A company's tax risks and assets are generally evaluated in two situations:

  • During transactions to acquire a new business/assets; in this case, the buyer checks the tax risks of the target company (or companies) by ordering an expert overview, a so-called tax due diligence review;
  • In order to get an independent opinion on the existence of tax risks in one's own company, generally such audits (they're also called self-checks) are done by order of the company's management or owners.

Tax Due Diligence

A buyer who orders a tax due diligence review before acquiring a company wants to get information not only about the tax risks that may exist for that company, but also about its existing tax assets (both those assets that the seller is declaring in the transaction, and assets not declared by the seller).

What is the importance of timely discovery of a company's tax risks and tax assets (before purchasing the company)?

If the target company has tax risks, this means that after the transaction the buyer may be confronted with the fact that at the next tax audit of the acquired company it may be assessed significant amounts of unpaid taxes (and, possibly, fines and late payment interest), in connection with which the buyer will have to incur additional expenses to finance the tax liabilities of the acquired company. Such additional expenses will mean that the buyer has acquired a "defective" asset and the buyer will demand that the seller reimburse its losses associated with the acquisition of the asset.

Performing a tax due diligence allows the buyer to assess ahead of time the amount and likelihood of tax risks (for example, refusal to allow tax deductions, refusal to recover VAT or denial of use of tax incentives), and, if significant and likely risks are discovered, then either to agree with the seller to reduce the transaction price, or obtain a guarantee from the seller that the seller will reimburse the buyer for losses if the risks materialize.

Tax assets (such as overpayments to the treasury, losses carried forward, or amounts of VAT recoverable from the treasury), on the contrary, are generally declared by the seller itself as a reason to increase the transaction price. Such price increase is based on the fact that the company being sold will later realize that tax asset and receive funds from the treasury, which will be an additional benefit for the buyer. In this situation the purpose of tax due diligence is to check the validity of the seller's representations and to determine whether the company really does have a tax asset, as well as the likelihood of getting funds from the treasury. Often when tax due diligence is performed it is established that the declared asset has serious defects (for example, losses carried forward may have a considerable share of expenses the deduction of which for tax purposes is questionable), which means that the increase of the transaction price requested by the seller by the amount of the tax asset should be adjusted taking into account the problems identified with that asset.

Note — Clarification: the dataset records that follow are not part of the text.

(* ===== verification/FuseCalls.v ===== *)
(** * The FUSE server carries calls

    A request that a FUSE client encodes as the protocol says is decoded to the
    same operation of the file system, and its result is encoded in the reply:
    seen from the guest, the server is a remote procedure call of the
    [FileSystem] trait.

    The first part says that a file system that only observes its calls is
    transparent to the server. *)

From stdpp Require Import base gmap strings list.
From S2P Require Import Prelude Fuse FileSystem Descriptors FuseServer FuseFacts.
#[local] Open Scope Z_scope.

(** ** Observing a file system

    The FUSE server over a file system that keeps what it was asked for and
    what it answered: the server behaves as over the file system itself, so
    what is shown of the events holds of the calls it makes. *)

(** [obs] gives the events of an operation with its result. *)
Definition observing {S L : Type} (obs : ∀ A : Type, operation A → outcome io_error A → list L) (fs : FileSystem S)
    : FileSystem (S * list L) := λ A op s,
  let '(r, s') := fs A op s.1 in (r, (s', s.2 ++ obs A op r)).

(** The server state without the events. *)
Definition unlog {S L : Type} (s : Server (S * L)) : Server S := mkServer (srv_fs s).1 (srv_options s) (srv_mem s).

(** ** Keeping the events changes nothing *)

Section transparent.
Context {S L : Type} (obs : ∀ A : Type, operation A → outcome io_error A → list L) (fs : FileSystem S).

(** The same result, and the same state but for the events. *)
Definition same_run {A : Type} (m : stm (Server S) FuseError A)
    (m' : stm (Server (S * list L)) FuseError A) : Prop :=
  ∀ s, m (unlog s) = ((m' s).1, unlog (m' s).2).

Lemma same_bind {A B : Type} m m' (f : A → stm (Server S) FuseError B) f' :
  same_run m m' → (∀ a, same_run (f a) (f' a)) → same_run (m ≫= f) (m' ≫= f').
Proof.
  intros Hm Hf s. unfold mbind, stm_bind. rewrite (Hm s). destruct (m' s) as [[a|e|] s']; simpl; [|done|done].
  apply Hf.
Qed.

Lemma same_fs_call {A : Type} (op : operation A) : same_run (fs_call fs op) (fs_call (observing obs fs) op).
Proof.
  intros s. unfold fs_call, observing, unlog. simpl. destruct (fs A op (srv_fs s).1) as [[] f]; done.
Qed.

Lemma same_mem {A : Type} wrap (m : MemM A) : same_run (on_mem wrap m) (on_mem wrap m).
Proof. intros s. unfold on_mem, unlog. simpl. by destruct (m (srv_mem s)). Qed.

Lemma same_add_entry c max d e : same_run (add_entry c max d e) (add_entry c max d e).
Proof. intros s. unfold add_entry, unlog. simpl. by destruct (add_dirent _ _ _ _ _) as [[] mm]. Qed.

Ltac same_step :=
  repeat (cbv beta zeta;
    lazymatch goal with
    | |- same_run _ (_ ≫= _) => apply same_bind; [| intros ?]
    | |- same_run _ (fs_call _ _) => apply same_fs_call
    | |- same_run _ (on_mem _ _) => apply same_mem
    | |- same_run _ (add_entry _ _ _ _) => apply same_add_entry
    | |- same_run _ (match ?x with _ => _ end) => destruct x
    | |- same_run _ _ => solve [intros ?; done]
    end).

Lemma same_reply_ok out data unique w : same_run (reply_ok out data unique w) (reply_ok out data unique w).
Proof. unfold reply_ok, write_opt, write_reply, assert_written. same_step. Qed.
Lemma same_reply_error e unique w : same_run (reply_error e unique w) (reply_error e unique w).
Proof. unfold reply_error, write_reply, assert_written. same_step. Qed.
Lemma same_readdir_loop size total c entries :
  same_run (readdir_loop size total c entries) (readdir_loop size total c entries).
Proof. revert total c. induction entries as [|d entries IH]; intros total c; simpl; same_step. apply IH. Qed.
Lemma same_readdirplus_loop hd size total c entries :
  same_run (readdirplus_loop fs hd size total c entries) (readdirplus_loop (observing obs fs) hd size total c entries).
Proof.
  revert total c. induction entries as [|d entries IH]; intros total c; simpl;
    unfold handle_dirent, undo_lookup, fs_do; same_step. apply IH.
Qed.
Lemma same_read_forgets n r : same_run (read_forgets n r) (read_forgets n r).
Proof. revert r. induction n as [|n IH]; intros r; simpl; unfold decode; same_step. apply IH. Qed.
(* ===== verification/SoftIdMap.v ===== *)
(** * User and group id maps

    Models [crates/virtiofsd-fork/src/soft_idmap/] ([cmdline.rs], [mod.rs] and
    the types of [id_types.rs]): the id maps of the command line, their parser
    and printer, and the runtime map between guest and host ids.

    An id is a [u32], as [Z]; the four id types are told apart by the map they
    are used in.  An addition that overflows is [Panic], as in a checked build.
    The map from ranges ([btree_range_map]) is third-party code, a class with
    its documented laws; so are the Unicode tables behind
    [char::is_alphanumeric] and [char::to_lowercase], of which the code needs
    the ASCII part. *)

From stdpp Require Import base list strings.
From S2P Require Import Prelude Text.
#[local] Open Scope Z_scope.

(** ** The command line *)

Module Cmdline.

Class CharTables := {
  is_alphanumeric : Z → bool;
  char_to_lowercase : Z → text;
}.
Class CharTablesLaws `{CharTables} : Prop := {
  ascii_alphanumeric c :
    0 ≤ c < 128 → is_alphanumeric c = (is_digit c || between 65 90 c || between 97 122 c);
  ascii_to_lowercase c :
    0 ≤ c < 128 → char_to_lowercase c = [if between 65 90 c then c + 32 else c];
}.

Inductive IdMap :=
  | Guest (from_guest to_host count : Z)
  | Host (from_host to_guest count : Z)
  | SquashGuest (from_guest to_host count : Z)
  | SquashHost (from_host to_guest count : Z)
  | Bidirectional (guest host count : Z)
  | ForbidGuest (from_guest count : Z).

Thus, the results of a tax due diligence of a target company are very important tools when negotiating a transaction, and also at the stage of drafting the agreement for sale and purchase of the company and agreeing on the transaction price and seller's warranties.

Self-Check

In recent years "self-check" of the status of tax liabilities at the company's request has been very popular: the client gets the opportunity to assess its tax risks and tax assets through the eyes of an outside independent expert and, if necessary, to promptly take steps to address any problems identified:

  • If the experts discover underpayment of tax (for example, improper deduction of expenses for profit tax purposes), the company may file an amended tax return and pay the tax and late payment interest, thereby avoiding liability (a fine) being imposed on the company for nonpayment of tax.
  • In disputed situations (when the legality of a deduction is unclear and opinions of the regulatory authorities and the courts differ) the experts assess the company's chances of proving its position to the auditors (both out of court and in the event of a dispute) and, if necessary, recommend additional steps to strengthen the taxpayer's position.
  • Often during such self-checks the experts identify so-called tax assets for the company being audited (such as undeducted expenses, unrecovered VAT, unused incentives). Such assets generally arise when the company's financial department takes too conservative an approach to computing tax bases. Timely (within three years) identification of tax assets allows the company to recover overpaid taxes and credit them toward future tax liabilities.

As our practice shows, the additional benefits to the company from doing such self-checks are often worth many times more than the cost of conducting them.

A distinctive feature of tax audits carried out by a law firm (both as part of a due diligence review and self-checks) is their careful planning and concentration on key areas of risk for a specific company. In contrast to audit firms, lawyers do not do a "full and complete audit" with massive research of source documents and involving "junior specialists" to handle files. Only experienced experts take part in tax due diligence and, at the first stage, they determine the key risk areas for the company and possible areas where tax assets can be identified, and then work only in those areas. This makes it possible to optimize not only the budget for the audit, but also the time it takes to do the audit, which is of no small importance, especially in M&A transactions, when the buyer of the target companies often devotes a minimal amount of time to the audit.